**WHAT TO WORK ON**
Set down the listing again, word for word.

--- EXERCISE INPUTS ---

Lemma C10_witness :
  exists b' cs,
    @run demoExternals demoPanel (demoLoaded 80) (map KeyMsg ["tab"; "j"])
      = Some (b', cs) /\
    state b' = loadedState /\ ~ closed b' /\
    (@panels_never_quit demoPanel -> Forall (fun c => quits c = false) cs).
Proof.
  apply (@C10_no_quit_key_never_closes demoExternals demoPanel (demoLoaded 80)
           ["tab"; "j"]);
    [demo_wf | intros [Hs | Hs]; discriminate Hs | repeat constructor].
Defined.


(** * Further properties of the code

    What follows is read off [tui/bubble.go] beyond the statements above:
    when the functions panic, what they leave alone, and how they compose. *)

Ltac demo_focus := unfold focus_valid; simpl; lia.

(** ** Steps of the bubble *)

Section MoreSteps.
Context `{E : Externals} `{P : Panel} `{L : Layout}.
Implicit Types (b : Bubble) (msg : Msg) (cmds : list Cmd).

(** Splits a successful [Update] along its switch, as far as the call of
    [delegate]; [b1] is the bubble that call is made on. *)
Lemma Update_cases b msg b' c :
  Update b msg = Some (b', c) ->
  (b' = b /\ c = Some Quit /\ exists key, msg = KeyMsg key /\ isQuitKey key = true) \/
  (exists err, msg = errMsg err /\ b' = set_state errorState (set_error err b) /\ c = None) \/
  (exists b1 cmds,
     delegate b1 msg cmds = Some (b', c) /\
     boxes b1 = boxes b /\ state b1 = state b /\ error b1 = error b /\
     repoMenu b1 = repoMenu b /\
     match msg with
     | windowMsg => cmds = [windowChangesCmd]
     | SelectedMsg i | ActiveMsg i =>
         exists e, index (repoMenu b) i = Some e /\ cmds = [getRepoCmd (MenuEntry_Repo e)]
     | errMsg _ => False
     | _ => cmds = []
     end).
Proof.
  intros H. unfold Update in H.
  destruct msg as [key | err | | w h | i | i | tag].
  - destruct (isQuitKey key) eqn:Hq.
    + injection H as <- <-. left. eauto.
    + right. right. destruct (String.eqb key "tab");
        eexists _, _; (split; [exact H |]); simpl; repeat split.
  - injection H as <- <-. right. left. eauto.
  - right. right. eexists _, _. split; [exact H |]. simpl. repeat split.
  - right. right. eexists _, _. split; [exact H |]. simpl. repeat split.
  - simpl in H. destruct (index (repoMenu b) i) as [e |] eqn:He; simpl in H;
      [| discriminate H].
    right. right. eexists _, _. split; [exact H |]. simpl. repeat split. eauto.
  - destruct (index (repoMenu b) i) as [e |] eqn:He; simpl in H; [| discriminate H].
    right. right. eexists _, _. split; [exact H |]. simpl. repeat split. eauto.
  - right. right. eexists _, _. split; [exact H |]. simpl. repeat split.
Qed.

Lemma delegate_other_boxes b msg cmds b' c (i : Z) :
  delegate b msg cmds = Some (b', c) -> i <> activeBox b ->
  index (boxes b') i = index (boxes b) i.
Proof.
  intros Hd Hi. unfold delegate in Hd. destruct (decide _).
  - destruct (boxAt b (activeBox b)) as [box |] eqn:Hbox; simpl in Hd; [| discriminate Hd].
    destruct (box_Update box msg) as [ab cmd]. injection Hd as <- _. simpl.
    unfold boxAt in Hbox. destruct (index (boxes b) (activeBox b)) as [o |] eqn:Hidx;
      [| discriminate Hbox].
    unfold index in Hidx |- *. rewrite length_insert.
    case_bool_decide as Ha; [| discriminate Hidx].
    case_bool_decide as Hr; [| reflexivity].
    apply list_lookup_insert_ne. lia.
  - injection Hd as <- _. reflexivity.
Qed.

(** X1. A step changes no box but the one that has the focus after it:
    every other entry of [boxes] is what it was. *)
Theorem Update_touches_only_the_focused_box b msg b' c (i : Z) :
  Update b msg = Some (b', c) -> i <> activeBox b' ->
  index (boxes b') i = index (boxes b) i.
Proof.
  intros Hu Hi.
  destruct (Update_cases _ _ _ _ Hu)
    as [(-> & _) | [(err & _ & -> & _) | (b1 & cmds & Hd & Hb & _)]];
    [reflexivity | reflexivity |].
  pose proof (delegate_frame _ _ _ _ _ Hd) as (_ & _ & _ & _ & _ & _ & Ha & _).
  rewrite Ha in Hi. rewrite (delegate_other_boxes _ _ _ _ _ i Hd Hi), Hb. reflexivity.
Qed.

---

**RESPONSE BELOW**
Lemma C10_witness :
  exists b' cs,
    @run demoExternals demoPanel (demoLoaded 80) (map KeyMsg ["tab"; "j"])
      = Some (b', cs) /\
    state b' = loadedState /\ ~ closed b' /\
    (@panels_never_quit demoPanel -> Forall (fun c => quits c = false) cs).
Proof.
  apply (@C10_no_quit_key_never_closes demoExternals demoPanel (demoLoaded 80)
           ["tab"; "j"]);
    [demo_wf | intros [Hs | Hs]; discriminate Hs | repeat constructor].
Defined.


(** * Further properties of the code

    What follows is read off [tui/bubble.go] beyond the statements above:
    when the functions panic, what they leave alone, and how they compose. *)

Ltac demo_focus := unfold focus_valid; simpl; lia.

(** ** Steps of the bubble *)

Section MoreSteps.
Context `{E : Externals} `{P : Panel} `{L : Layout}.
Implicit Types (b : Bubble) (msg : Msg) (cmds : list Cmd).

(** Splits a successful [Update] along its switch, as far as the call of
    [delegate]; [b1] is the bubble that call is made on. *)
Lemma Update_cases b msg b' c :
  Update b msg = Some (b', c) ->
  (b' = b /\ c = Some Quit /\ exists key, msg = KeyMsg key /\ isQuitKey key = true) \/
  (exists err, msg = errMsg err /\ b' = set_state errorState (set_error err b) /\ c = None) \/
  (exists b1 cmds,
     delegate b1 msg cmds = Some (b', c) /\
     boxes b1 = boxes b /\ state b1 = state b /\ error b1 = error b /\
     repoMenu b1 = repoMenu b /\
     match msg with
     | windowMsg => cmds = [windowChangesCmd]
     | SelectedMsg i | ActiveMsg i =>
         exists e, index (repoMenu b) i = Some e /\ cmds = [getRepoCmd (MenuEntry_Repo e)]
     | errMsg _ => False
     | _ => cmds = []
     end).
Proof.
  intros H. unfold Update in H.
  destruct msg as [key | err | | w h | i | i | tag].
  - destruct (isQuitKey key) eqn:Hq.
    + injection H as <- <-. left. eauto.
    + right. right. destruct (String.eqb key "tab");
        eexists _, _; (split; [exact H |]); simpl; repeat split.
  - injection H as <- <-. right. left. eauto.
  - right. right. eexists _, _. split; [exact H |]. simpl. repeat split.
  - right. right. eexists _, _. split; [exact H |]. simpl. repeat split.
  - simpl in H. destruct (index (repoMenu b) i) as [e |] eqn:He; simpl in H;
      [| discriminate H].
    right. right. eexists _, _. split; [exact H |]. simpl. repeat split. eauto.
  - destruct (index (repoMenu b) i) as [e |] eqn:He; simpl in H; [| discriminate H].
    right. right. eexists _, _. split; [exact H |]. simpl. repeat split. eauto.
  - right. right. eexists _, _. split; [exact H |]. simpl. repeat split.
Qed.

Lemma delegate_other_boxes b msg cmds b' c (i : Z) :
  delegate b msg cmds = Some (b', c) -> i <> activeBox b ->
  index (boxes b') i = index (boxes b) i.
Proof.
  intros Hd Hi. unfold delegate in Hd. destruct (decide _).
  - destruct (boxAt b (activeBox b)) as [box |] eqn:Hbox; simpl in Hd; [| discriminate Hd].
    destruct (box_Update box msg) as [ab cmd]. injection Hd as <- _. simpl.
    unfold boxAt in Hbox. destruct (index (boxes b) (activeBox b)) as [o |] eqn:Hidx;
      [| discriminate Hbox].
    unfold index in Hidx |- *. rewrite length_insert.
    case_bool_decide as Ha; [| discriminate Hidx].
    case_bool_decide as Hr; [| reflexivity].
    apply list_lookup_insert_ne. lia.
  - injection Hd as <- _. reflexivity.
Qed.

(** X1. A step changes no box but the one that has the focus after it:
    every other entry of [boxes] is what it was. *)
Theorem Update_touches_only_the_focused_box b msg b' c (i : Z) :
  Update b msg = Some (b', c) -> i <> activeBox b' ->
  index (boxes b') i = index (boxes b) i.
Proof.
  intros Hu Hi.
  destruct (Update_cases _ _ _ _ Hu)
    as [(-> & _) | [(err & _ & -> & _) | (b1 & cmds & Hd & Hb & _)]];
    [reflexivity | reflexivity |].
  pose proof (delegate_frame _ _ _ _ _ Hd) as (_ & _ & _ & _ & _ & _ & Ha & _).
  rewrite Ha in Hi. rewrite (delegate_other_boxes _ _ _ _ _ i Hd Hi), Hb. reflexivity.
Qed.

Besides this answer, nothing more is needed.